=== Input for this task ===

(* ===== verification/SchemaContract.v ===== *)
(** * The schema contract of a backup (ppbase/backup/schema_contract.py)

    [schema.json]: columns, tables, indexes, views, migrations and the segments
    of [data.copy], each built by a constructor that checks it, written by
    [to_dict] and read by [from_dict]; the completeness that a restore demands;
    and the comparison of a live table with PPBase's own model of it. *)
From Stdlib Require Import Ascii String.
From S2P Require Import Prelude PyText PyVal SchemaSql.
From S2P Require CopyFormat FieldTypes.
#[local] Open Scope string_scope.
#[local] Open Scope list_scope.

Abbreviation checked := (result contract_exn).
Abbreviation json_dict := (list (string * pyval)).
(** [value["key"]] once the keys have been checked. *)
Abbreviation item := CopyFormat.field.

Definition SCHEMA_CONTRACT_VERSION : Z := 1.
Definition SYSTEM_SCHEMA_VERSION : Z := 1.
Definition reject {A} (message : string) : checked A := Err (SchemaContractError message).

(** ** Identifiers, types and defaults *)
Definition _identifier (v : pyval) (label : string) : checked string :=
  match v with
  | PStr s =>
      _ ← ensure (CopyFormat.identifier_pattern s) (SchemaContractError (label +:+ " is not a valid unquoted identifier"));
      _ ← ensure (CopyFormat.slen s <=? CopyFormat._IDENTIFIER_MAX_BYTES)%Z
            (SchemaContractError (label +:+ " exceeds 63 bytes"));
      Ok s
  | _ => reject (label +:+ " is not a valid unquoted identifier")
  end.

Definition _SCALAR_TYPES : list string :=
  ["text"; "integer"; "bigint"; "smallint"; "double precision"; "real"; "boolean"; "timestamp with time zone"; "jsonb"; "json"].
(** [\((\d+)\)] at the start, and the rest. *)
Definition size_suffix (s : string) : option string :=
  match strip_prefix "(" s with
  | Some r =>
      let '(digits, rest) := span is_decimal r in
      if String.eqb digits "" then None else strip_prefix ")" rest
  | None => None
  end.
Definition is_text (t : string) (o : option string) : bool := match o with Some s => String.eqb s t | None => false end.
Definition _VARCHAR_PATTERN (s : string) : bool :=
  match strip_prefix "character varying" s with Some r => is_text "" (size_suffix r) | None => false end.
Definition _ARRAY_PATTERN (s : string) : bool :=
  existsb (fun base => match strip_prefix base s with
                       | Some r => String.eqb r "[]" || is_text "[]" (size_suffix r)
                       | None => false
                       end) ["text"; "character varying"].
Definition allowed_type (s : string) : bool := among s _SCALAR_TYPES || _VARCHAR_PATTERN s || _ARRAY_PATTERN s.
Definition normalize_column_type (v : pyval) : checked string :=
  match v with
  | PStr s =>
      _ ← ensure (allowed_type s) (SchemaContractError ("column type is outside the allowlist: " +:+ py_repr_str s));
      Ok s
  | _ => reject "column type must be a string"
  end.
Definition _bool (v : pyval) (label : string) : checked bool :=
  match v with PBool b => Ok b | _ => reject (label +:+ " must be a boolean") end.
(* ===== verification/SchemaUpdate.v ===== *)
(** * Updating a collection's table (ppbase/db/schema_manager.py,
      [update_collection_table])

    The ALTER statements that take a table from one schema to another, and the
    theorem that they do: on any server that obeys the documented effect of
    each statement, a table with the columns a backup expects of the old schema
    ends with those it expects of the new one.  Views and indexes are left
    out. *)
From Stdlib Require Import Ascii String.
From S2P Require Import Prelude PyText PyVal FieldTypes SchemaSql SchemaContract SchemaColumns.
From S2P Require CopyFormat.
#[local] Open Scope string_scope.
#[local] Open Scope list_scope.

(** ** Statements *)
Inductive statement : Type :=
| RenameTable (old new : string)
| AddColumn (table definition : string)
| DropColumn (table column : string)
| RenameColumn (table old new : string).
Definition alter (table : string) : string := "ALTER TABLE " +:+ quoted table.
Definition statement_sql (s : statement) : string :=
  match s with
  | RenameTable old new => alter old +:+ " RENAME TO " +:+ quoted new
  | AddColumn table def => alter table +:+ " ADD COLUMN " +:+ def
  | DropColumn table column => alter table +:+ " DROP COLUMN IF EXISTS " +:+ quoted column
  | RenameColumn table old new => alter table +:+ " RENAME COLUMN " +:+ quoted old +:+ " TO " +:+ quoted new
  end.

(** ** [update_collection_table] *)
Record CollectionTable : Type := mkCollection {
  ct_name : string;
  ct_type : string;
  ct_schema : pyval;
}.
Definition _collection_type (c : CollectionTable) : string := if String.eqb (ct_type c) "" then "base" else ct_type c.

Definition _parse_fields `{FieldModel} (raw : pyval) : result ddl_exn (list FieldDefinition) :=
  fold_result (fun fields d =>
      match d with
      | PDict d =>
          match field_definition d with
          | Some field =>
              _ ← _validate_postgres_identifier_length (name field) "Field name";
              Ok (fields ++ [field])
          | None => Err DdlValidationError
          end
      | _ => Ok fields
      end)
    (match raw with PList l => l | _ => [] end) [].

Definition identity (f : FieldDefinition) : string := if String.eqb (field_id f) "" then name f else field_id f.
Abbreviation fields_dict := (list (string * FieldDefinition)).
Definition _fields_by_identity (fields : list FieldDefinition) : fields_dict :=
  fold_left (fun d f => dict_set (identity f) f d) fields [].

Definition _type_options_changed (old_f new_f : FieldDefinition) : result ddl_exn bool :=
  if bool_decide (type old_f <> type new_f) then Ok true
  else
    match type old_f with
    | NUMBER => Ok (negb (py_eqb (opt old_f "onlyInt") (opt new_f "onlyInt")))
    | SELECT | FILE | RELATION =>
        old_multi ← is_multi old_f;
        new_multi ← is_multi new_f;
        Ok (negb (Bool.eqb old_multi new_multi))
    | _ => Ok false
    end.

Definition sorted_keys (keys : list string) : list string := py_sorted str_leb keys.
Definition field_at (d : fields_dict) (key : string) : FieldDefinition :=
  default (mkField "" "" TEXT false false false false []) (dict_get key d).
Definition auth_column_names : list string := ["email"; "email_visibility"; "verified"; "password_hash"; "token_key"].
Definition auth_statements (table old_type new_type : string) : list statement :=
  if negb (String.eqb old_type "auth") && String.eqb new_type "auth"
  then AddColumn table <$> _AUTH_SYSTEM_COLUMN_DEFINITIONS
  else if String.eqb old_type "auth" && negb (String.eqb new_type "auth")
  then DropColumn table <$> auth_column_names
  else [].
Definition add_statement (table : string) (f : FieldDefinition) : result ddl_exn statement :=
  def ← _col_ddl f; Ok (AddColumn table def).
Definition change_statements (table : string) (old_f new_f : FieldDefinition) : result ddl_exn (list statement) :=
  let rename := if String.eqb (name old_f) (name new_f) then [] else [RenameColumn table (name old_f) (name new_f)] in
  changed ← (if bool_decide (type old_f <> type new_f) then Ok true else _type_options_changed old_f new_f);
  if changed : bool
  then add ← add_statement table new_f; Ok (rename ++ [DropColumn table (name new_f); add])
  else Ok rename.
Definition alter_statements (old_name new_name old_type new_type : string) (old_fields new_fields : fields_dict)
  : result ddl_exn (list statement) :=
  let removed_keys := filter (fun k => dict_mem k new_fields = false) old_fields.*1 in
  let added_keys := filter (fun k => dict_mem k old_fields = false) new_fields.*1 in
  let common_keys := filter (fun k => dict_mem k new_fields = true) old_fields.*1 in
  added ← map_result (fun k => add_statement new_name (field_at new_fields k)) (sorted_keys added_keys);
  changed ← map_result (fun k => change_statements new_name (field_at old_fields k) (field_at new_fields k)) (sorted_keys common_keys);
  Ok ((if String.eqb old_name new_name then [] else [RenameTable old_name new_name])
      ++ auth_statements new_name old_type new_type
      ++ ((fun k => DropColumn new_name (name (field_at old_fields k))) <$> sorted_keys removed_keys)
      ++ added ++ concat changed).
(** The statements for two table collections. *)
Definition update_statements `{FieldModel} (old new : CollectionTable) : result ddl_exn (list statement) :=
  old_name ← _safe_name (ct_name old);
  new_name ← _safe_name (ct_name new);
  old_fields ← _parse_fields (ct_schema old);
  new_fields ← _parse_fields (ct_schema new);
  alter_statements old_name new_name (_collection_type old) (_collection_type new)
    (_fields_by_identity old_fields) (_fields_by_identity new_fields).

===

## Work to be completed
From the listing above, pick out every line containing "digits".

## Solution to this exercise
      let '(digits, rest) := span is_decimal r in
      if String.eqb digits "" then None else strip_prefix ")" rest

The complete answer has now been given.